Before a blacksmith hits the work he heats the work to the right temperature. It looks so easy, but the old style black smith shop had a shade roof with sides where the boards had gaps between them. The boards provided shade while the gaps let air in to cool the the smith, and the door was on the shady side of the building and was always left open. That is why I never believed in a dwarf smith working in a cave. It would get so hot he couldn’t work and the coal smoke would choke him. The same goes for an elven smith working out in an open glade.
Besides the fire hazard with the sparks the elven smith needs the shade to see the slight changes in the temperature as shown by the change in color of the metal. Red hot glow for bending wrought iron, straw yellow for working a steel sword blade, white hot for forge welding. The straw yellow is the hardest one. There are a thousand shades of straw yellow, but only one shade will work best for that piece of metal.
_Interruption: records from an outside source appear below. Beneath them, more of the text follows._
Lemma check_policy_fields p q : check_policy p = Ok q ->
  q = p /\ tk_kind p ∈ ["durable_token"; "random_token"] /\ tk_algorithm p ∈ ["sha256"; "blake2b"] /\ tk_normalization p ∈ COLUMN_NORMALIZATIONS.
Proof.
  unfold check_policy. cbv zeta. destruct (_ || _); [done|]. case_bool_decide as Hk; [|done]. cbn [negb].
  destruct (odict_get (tk_algorithm p) ALGORITHMS) as [[lo hi]|] eqn:Ha; [|done]. case_bool_decide as Hn; [|done]. cbn [negb].
  destruct (negb (_ && _)); [done|]. destruct (negb _); [done|]. destruct (_ && negb _); [done|]. destruct (_ && _); [done|].
  intros [= ->]. apply odict_get_In in Ha. split_and!; [done|done| |done].
  unfold ALGORITHMS in Ha. apply elem_of_cons in Ha as [[= -> _ _]|Ha]; [by left|]. apply list_elem_of_singleton in Ha as [= -> _ _]. right. by left.
Qed.

Lemma public_fields p : let d := policy_to_public p in
  d !! "policy_id" = Some (JStr (tk_policy_id p)) /\ d !! "kind" = Some (JStr (tk_kind p)) /\ d !! "algorithm" = Some (JStr (tk_algorithm p)) /\
  d !! "key_ref" = Some (opt_str (tk_key_ref p)) /\ d !! "domain" = Some (opt_str (tk_domain p)) /\
  d !! "normalization" = Some (JStr (tk_normalization p)) /\ d !! "digest_size" = Some (JInt (tk_digest_size p)) /\
  d !! "framing_version" = Some (JInt (tk_framing_version p)) /\ d !! "enabled" = Some (JBool (tk_enabled p)) /\
  existsb (fun k => bool_decide (is_Some (d !! k))) forbidden_fields = false.
Proof.
  unfold policy_to_public, mk_dict. cbn [list_to_map foldr fst snd uncurry]. cbv zeta. do 9 (split; [by simplify_map_eq|]).
  unfold forbidden_fields. cbn [existsb]. rewrite !lookup_insert_ne by done. by rewrite lookup_empty.
Qed.

Lemma policy_roundtrip p : policy_ok p -> policy_from_dict (JObj (policy_to_public p)) = Ok p.
Proof.
  intros (Hc & Hid & Hk). destruct (public_fields p) as (P1 & P2 & P3 & P4 & P5 & P6 & P7 & P8 & P9 & P10).
  destruct (check_policy_fields _ _ Hc) as (_ & Hkind & Halg & Hnorm).
  unfold policy_from_dict. rewrite P10. unfold policy_body, req_str, get_str, get_int, get_bool, dget_req, dget.
  rewrite P1, P2, P3, P4, P5, P6, P7, P8, P9. cbn [default from_option id]. cbv zeta.
  assert ((if truthy (opt_str (tk_key_ref p)) then s ← py_str (opt_str (tk_key_ref p)); Ok (Some (strip s)) else Ok None) = Ok (tk_key_ref p)) as ->.
  { destruct (tk_key_ref p) as [s|]; [|done]. destruct Hk as [Hne Hs]. cbn [opt_str truthy]. rewrite (proj2 (truthy_str_true s) Hne). cbn. by rewrite Hs. }
  assert (match opt_str (tk_domain p) with JNull => Ok None | v => s ← py_str v; Ok (Some s) end = Ok (tk_domain p)) as -> by (by destruct (tk_domain p)).
  cbn [of_option mbind res_bind py_str py_int truthy]. rewrite Hid.
  assert (lower (strip (tk_kind p)) = tk_kind p) as ->.
  { apply elem_of_cons in Hkind as [->|Hkind]; [reflexivity|]. apply list_elem_of_singleton in Hkind as ->. reflexivity. }
  assert (lower (strip (tk_algorithm p)) = tk_algorithm p) as ->.
  { apply elem_of_cons in Halg as [->|Halg]; [reflexivity|]. apply list_elem_of_singleton in Halg as ->. reflexivity. }
  assert (lower (strip (tk_normalization p)) = tk_normalization p) as ->.
  { unfold COLUMN_NORMALIZATIONS in Hnorm. repeat (apply elem_of_cons in Hnorm as [->|Hnorm]; [reflexivity|]). by apply not_elem_of_nil in Hnorm. }
  assert (Policy (tk_policy_id p) (tk_kind p) (tk_algorithm p) (tk_key_ref p) (tk_domain p) (tk_normalization p) (tk_digest_size p)
    (tk_framing_version p) (tk_enabled p) = p) as -> by (by destruct p). by rewrite Hc.
Qed.
Definition synced (lg : delta_log) (name : string) (cur : snapshot_state) : Prop :=
  exists actions, commits_of lg name = map commit_text actions /\ replay actions = Some (path_set (snapshot_files cur)).

Lemma in_step_synced lg name history cur : in_step lg name history -> last history = Some cur -> synced (sync name history lg) name cur.
Proof.
  intros Hin Hl. destruct (in_step_sync _ _ _ Hin) as (((actions & Hc & Hr) & _) & _ & _ & Hp). exists actions. split; [done|].
  by rewrite Hr, (Hp _ Hl).
Qed.

Lemma last_in_entry (history : list snapshot_state) cur : last history = Some cur -> cur ∈ history.
Proof. apply last_Some_elem_of. Qed.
That’s why a blacksmith never worried about a farmer watching him work. He knew that the farmer would go back to his farm and take the biggest hammer he had and beat the piece he was trying to fix as hard as he could and turn the piece into a managed mess that the blacksmith would have to repair for a higher price.
But every now and then I want to treat this computer like an Orc and take my biggest hammer and beat the living c@#! out of it.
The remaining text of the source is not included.